▶ _PROVIDED DATA_
(** ** Exceptions and the error monad *)

(** The exception classes that can reach the caller of [run].
    [ImportError] stands for the class with its subclasses, which is
    what an [except ImportError] clause matches; [OtherException] is any
    exception of a class this file never names. *)
Inductive exception : Type :=
| ImportError (msg : string)
| KeyError (key : string)
| IndexError
| SphinxError (message : string)
| OtherException (cls : string).

Inductive result (A : Type) : Type :=
| Return (a : A)
| Raise (e : exception).

Arguments Return {A} a.
Arguments Raise {A} e.

Definition bind {A B : Type} (m : result A) (k : A -> result B) : result B :=
  match m with
  | Return a => k a
  | Raise e => Raise e
  end.

Notation "'do' x <- m ; k" := (bind m (fun x => k))
  (at level 10, x name, m at level 100, k at level 200).
Notation "'do' ( x , y ) <- m ; k" := (bind m (fun '(x, y) => k))
  (at level 10, x name, y name, m at level 100, k at level 200).

(** [try: body except cls: handler], with the handler given the
    choice: [None] lets the exception propagate. *)
Definition try_except {A : Type} (body : result A)
    (handler : exception -> option (result A)) : result A :=
  match body with
  | Return a => Return a
  | Raise e => match handler e with
               | Some h => h
               | None => Raise e
               end
  end.

Definition is_ImportError (e : exception) : bool :=
  match e with
  | ImportError _ => true
  | _ => false
  end.

(** [d[k]] on a dictionary *)
Definition getitem (d : gmap string string) (k : string) : result string :=
  match d !! k with
  | Some v => Return v
  | None => Raise (KeyError k)
  end.

(** [l[0]] on a list *)
Definition first_item (l : list string) : result string :=
  match l with
  | x :: _ => Return x
  | [] => Raise IndexError
  end.

(** ** Python objects *)

(** The object found in the module is used for its [repr] alone. *)
Inductive object : Type :=
| PyNone
| Opaque (repr_text : string).

Definition repr (o : object) : string :=
  match o with
  | PyNone => "None"
  | Opaque r => r
  end.

(** A module is its attribute dictionary. *)
Record module : Type := { attrs : gmap string object }.

(** [getattr(m, name, default)] *)
Definition getattr (m : module) (name : string) (default : object) : object :=
  match attrs m !! name with
  | Some o => o
  | None => default
  end.

(** The values the local variable [fullrepr] takes: a string, then
    either the list of wrapped lines or [None]. *)
Inductive value : Type :=
| VNone
| VStr (s : string)
| VList (lines : list string).

(** ** The toolchain around the directive *)

Record TextWrapper : Type := {
  width : nat;
  initial_indent : string;
  subsequent_indent : string
}.

(** [wrapper = textwrap.TextWrapper(subsequent_indent='    ')]; the
    other settings keep their defaults. *)
Definition wrapper : TextWrapper :=
  {| width := 70; initial_indent := ""; subsequent_indent := "    " |}.

(** The keyword arguments of [ENUM_DETAIL.render]. *)
Record RenderArgs : Type := {
  ra_name : string;
  ra_module : string;
  ra_content : list string;
  ra_shortrepr : string;
  ra_fullrepr : value
}.

(** [docutils.statemachine.ViewList]: the lines and, for each, its
    source and offset. *)
Record ViewList : Type := {
  vl_data : list string;
  vl_items : list (string * Z)
}.

Definition ViewList_new : ViewList := {| vl_data := []; vl_items := [] |}.

(** [ViewList.append(item, source, offset=0)] *)
Definition ViewList_append (v : ViewList) (item source : string) : ViewList :=
  {| vl_data := vl_data v ++ [item];
     vl_items := vl_items v ++ [(source, 0%Z)] |}.

(** What [run] calls and does not define.  [import_module] is
    [importlib.import_module]; [TextWrapper_wrap w s] is [w.wrap(s)];
    [nested_parse_with_titles st v] is the list of children the parser
    adds to a fresh paragraph node whose document is that of [st].

    [ENUM_DETAIL_render] is the template of [bokeh/sphinxext/templates],
    which is not part of this file: it is taken as a parameter. *)
Class Toolchain : Type := {
  State : Type;
  Node : Type;
  import_module : string -> result module;
  TextWrapper_wrap : TextWrapper -> string -> list string;
  ENUM_DETAIL_render : RenderArgs -> string;
  nested_parse_with_titles : State -> ViewList -> list Node
}.

(** ** The directive *)

Record BokehEnumDirective `{Toolchain} : Type := {
  arguments : list string;
  options : gmap string string;
  content : list string;
  state : State
}.

Section Run.

Context `{T : Toolchain}.

(** The message of the [SphinxError]. *)
Definition import_failure_message (name modname : string) : string :=
  "Could not generate reference docs for " ++ PyStr.str_repr name
    ++ ": could not import module " ++ PyStr.str_repr modname.

(** Lines 56-63: the name, the imported module and the attribute. *)
Definition resolve (self : BokehEnumDirective) : result (string * object) :=
  do name <- first_item (arguments self);
  do module <- try_except
                 (do modname <- getitem (options self) "module";
                  import_module modname)
                 (fun e =>
                    if is_ImportError e
                    then Some (do a0 <- first_item (arguments self);
                               do m <- getitem (options self) "module";
                               Raise (SphinxError (import_failure_message a0 m)))
                    else None);
  let enum := getattr module name PyNone in
  Return (name, enum).

(** Lines 65-71: the short and the full form. *)
Definition abbreviate (fullrepr : string) : string * value :=
  if Nat.ltb 180 (String.length fullrepr)
  then (PyStr.slice fullrepr None (Some 40%Z) ++ " .... "
          ++ PyStr.slice fullrepr (Some (-40)%Z) None,
        VList (TextWrapper_wrap wrapper fullrepr))
  else (fullrepr, VNone).

(** Lines 56-79: the keyword arguments [run] gives to the template. *)
Definition render_args (self : BokehEnumDirective) : result RenderArgs :=
  do (name, enum) <- resolve self;
  let fullrepr := repr enum in
  let '(shortrepr, fullrepr) := abbreviate fullrepr in
  do modname <- getitem (options self) "module";
  Return {| ra_name := name;
            ra_module := modname;
            ra_content := content self;
            ra_shortrepr := shortrepr;
            ra_fullrepr := fullrepr |}.

(** Lines 81-83: the lines of the rendered text, each from the
    source ["<bokeh-prop>"]. *)
Definition to_view_list (rst_text : string) : ViewList :=
  fold_left (fun result line => ViewList_append result line "<bokeh-prop>")
            (PyStr.split_newline rst_text) ViewList_new.

Definition run (self : BokehEnumDirective) : result (list Node) :=
  do args <- render_args self;
  let rst_text := ENUM_DETAIL_render args in
  let result := to_view_list rst_text in
  Return (nested_parse_with_titles (state self) result).

End Run.

(** ** A sample toolchain

    A small, fully computable instance: one importable module
    [bokeh.sphinxext.sample] with a short and a long enumeration, one
    module whose import dies with an exception other than
    [ImportError], and stand-ins for the wrapper, the template and the
    parser. *)

Module Sample.

Fixpoint replicate (n : nat) (s : string) : string :=
  match n with
  | O => EmptyString
  | S n' => s ++ replicate n' s
  end.

Definition baz : object := Opaque "Enumeration(a, b, c)".

(** 12 + 60 * 3 + 1 = 193 characters. *)
Definition big : object :=
  Opaque ("Enumeration(" ++ replicate 60 "v, " ++ ")").

Definition sample_module : module :=
  {| attrs := <["baz" := baz]> (<["big" := big]> ∅) |}.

▶ _EXERCISE DETAILS_
Retype all of the data exactly. Leave nothing out.

▶ _ANSWER_
(** ** Exceptions and the error monad *)

(** The exception classes that can reach the caller of [run].
    [ImportError] stands for the class with its subclasses, which is
    what an [except ImportError] clause matches; [OtherException] is any
    exception of a class this file never names. *)
Inductive exception : Type :=
| ImportError (msg : string)
| KeyError (key : string)
| IndexError
| SphinxError (message : string)
| OtherException (cls : string).

Inductive result (A : Type) : Type :=
| Return (a : A)
| Raise (e : exception).

Arguments Return {A} a.
Arguments Raise {A} e.

Definition bind {A B : Type} (m : result A) (k : A -> result B) : result B :=
  match m with
  | Return a => k a
  | Raise e => Raise e
  end.

Notation "'do' x <- m ; k" := (bind m (fun x => k))
  (at level 10, x name, m at level 100, k at level 200).
Notation "'do' ( x , y ) <- m ; k" := (bind m (fun '(x, y) => k))
  (at level 10, x name, y name, m at level 100, k at level 200).

(** [try: body except cls: handler], with the handler given the
    choice: [None] lets the exception propagate. *)
Definition try_except {A : Type} (body : result A)
    (handler : exception -> option (result A)) : result A :=
  match body with
  | Return a => Return a
  | Raise e => match handler e with
               | Some h => h
               | None => Raise e
               end
  end.

Definition is_ImportError (e : exception) : bool :=
  match e with
  | ImportError _ => true
  | _ => false
  end.

(** [d[k]] on a dictionary *)
Definition getitem (d : gmap string string) (k : string) : result string :=
  match d !! k with
  | Some v => Return v
  | None => Raise (KeyError k)
  end.

(** [l[0]] on a list *)
Definition first_item (l : list string) : result string :=
  match l with
  | x :: _ => Return x
  | [] => Raise IndexError
  end.

(** ** Python objects *)

(** The object found in the module is used for its [repr] alone. *)
Inductive object : Type :=
| PyNone
| Opaque (repr_text : string).

Definition repr (o : object) : string :=
  match o with
  | PyNone => "None"
  | Opaque r => r
  end.

(** A module is its attribute dictionary. *)
Record module : Type := { attrs : gmap string object }.

(** [getattr(m, name, default)] *)
Definition getattr (m : module) (name : string) (default : object) : object :=
  match attrs m !! name with
  | Some o => o
  | None => default
  end.

(** The values the local variable [fullrepr] takes: a string, then
    either the list of wrapped lines or [None]. *)
Inductive value : Type :=
| VNone
| VStr (s : string)
| VList (lines : list string).

(** ** The toolchain around the directive *)

Record TextWrapper : Type := {
  width : nat;
  initial_indent : string;
  subsequent_indent : string
}.

(** [wrapper = textwrap.TextWrapper(subsequent_indent='    ')]; the
    other settings keep their defaults. *)
Definition wrapper : TextWrapper :=
  {| width := 70; initial_indent := ""; subsequent_indent := "    " |}.

(** The keyword arguments of [ENUM_DETAIL.render]. *)
Record RenderArgs : Type := {
  ra_name : string;
  ra_module : string;
  ra_content : list string;
  ra_shortrepr : string;
  ra_fullrepr : value
}.

(** [docutils.statemachine.ViewList]: the lines and, for each, its
    source and offset. *)
Record ViewList : Type := {
  vl_data : list string;
  vl_items : list (string * Z)
}.

Definition ViewList_new : ViewList := {| vl_data := []; vl_items := [] |}.

(** [ViewList.append(item, source, offset=0)] *)
Definition ViewList_append (v : ViewList) (item source : string) : ViewList :=
  {| vl_data := vl_data v ++ [item];
     vl_items := vl_items v ++ [(source, 0%Z)] |}.

(** What [run] calls and does not define.  [import_module] is
    [importlib.import_module]; [TextWrapper_wrap w s] is [w.wrap(s)];
    [nested_parse_with_titles st v] is the list of children the parser
    adds to a fresh paragraph node whose document is that of [st].

    [ENUM_DETAIL_render] is the template of [bokeh/sphinxext/templates],
    which is not part of this file: it is taken as a parameter. *)
Class Toolchain : Type := {
  State : Type;
  Node : Type;
  import_module : string -> result module;
  TextWrapper_wrap : TextWrapper -> string -> list string;
  ENUM_DETAIL_render : RenderArgs -> string;
  nested_parse_with_titles : State -> ViewList -> list Node
}.

(** ** The directive *)

Record BokehEnumDirective `{Toolchain} : Type := {
  arguments : list string;
  options : gmap string string;
  content : list string;
  state : State
}.

Section Run.

Context `{T : Toolchain}.

(** The message of the [SphinxError]. *)
Definition import_failure_message (name modname : string) : string :=
  "Could not generate reference docs for " ++ PyStr.str_repr name
    ++ ": could not import module " ++ PyStr.str_repr modname.

(** Lines 56-63: the name, the imported module and the attribute. *)
Definition resolve (self : BokehEnumDirective) : result (string * object) :=
  do name <- first_item (arguments self);
  do module <- try_except
                 (do modname <- getitem (options self) "module";
                  import_module modname)
                 (fun e =>
                    if is_ImportError e
                    then Some (do a0 <- first_item (arguments self);
                               do m <- getitem (options self) "module";
                               Raise (SphinxError (import_failure_message a0 m)))
                    else None);
  let enum := getattr module name PyNone in
  Return (name, enum).

(** Lines 65-71: the short and the full form. *)
Definition abbreviate (fullrepr : string) : string * value :=
  if Nat.ltb 180 (String.length fullrepr)
  then (PyStr.slice fullrepr None (Some 40%Z) ++ " .... "
          ++ PyStr.slice fullrepr (Some (-40)%Z) None,
        VList (TextWrapper_wrap wrapper fullrepr))
  else (fullrepr, VNone).

(** Lines 56-79: the keyword arguments [run] gives to the template. *)
Definition render_args (self : BokehEnumDirective) : result RenderArgs :=
  do (name, enum) <- resolve self;
  let fullrepr := repr enum in
  let '(shortrepr, fullrepr) := abbreviate fullrepr in
  do modname <- getitem (options self) "module";
  Return {| ra_name := name;
            ra_module := modname;
            ra_content := content self;
            ra_shortrepr := shortrepr;
            ra_fullrepr := fullrepr |}.

(** Lines 81-83: the lines of the rendered text, each from the
    source ["<bokeh-prop>"]. *)
Definition to_view_list (rst_text : string) : ViewList :=
  fold_left (fun result line => ViewList_append result line "<bokeh-prop>")
            (PyStr.split_newline rst_text) ViewList_new.

Definition run (self : BokehEnumDirective) : result (list Node) :=
  do args <- render_args self;
  let rst_text := ENUM_DETAIL_render args in
  let result := to_view_list rst_text in
  Return (nested_parse_with_titles (state self) result).

End Run.

(** ** A sample toolchain

    A small, fully computable instance: one importable module
    [bokeh.sphinxext.sample] with a short and a long enumeration, one
    module whose import dies with an exception other than
    [ImportError], and stand-ins for the wrapper, the template and the
    parser. *)

Module Sample.

Fixpoint replicate (n : nat) (s : string) : string :=
  match n with
  | O => EmptyString
  | S n' => s ++ replicate n' s
  end.

Definition baz : object := Opaque "Enumeration(a, b, c)".

(** 12 + 60 * 3 + 1 = 193 characters. *)
Definition big : object :=
  Opaque ("Enumeration(" ++ replicate 60 "v, " ++ ")").

Definition sample_module : module :=
  {| attrs := <["baz" := baz]> (<["big" := big]> ∅) |}.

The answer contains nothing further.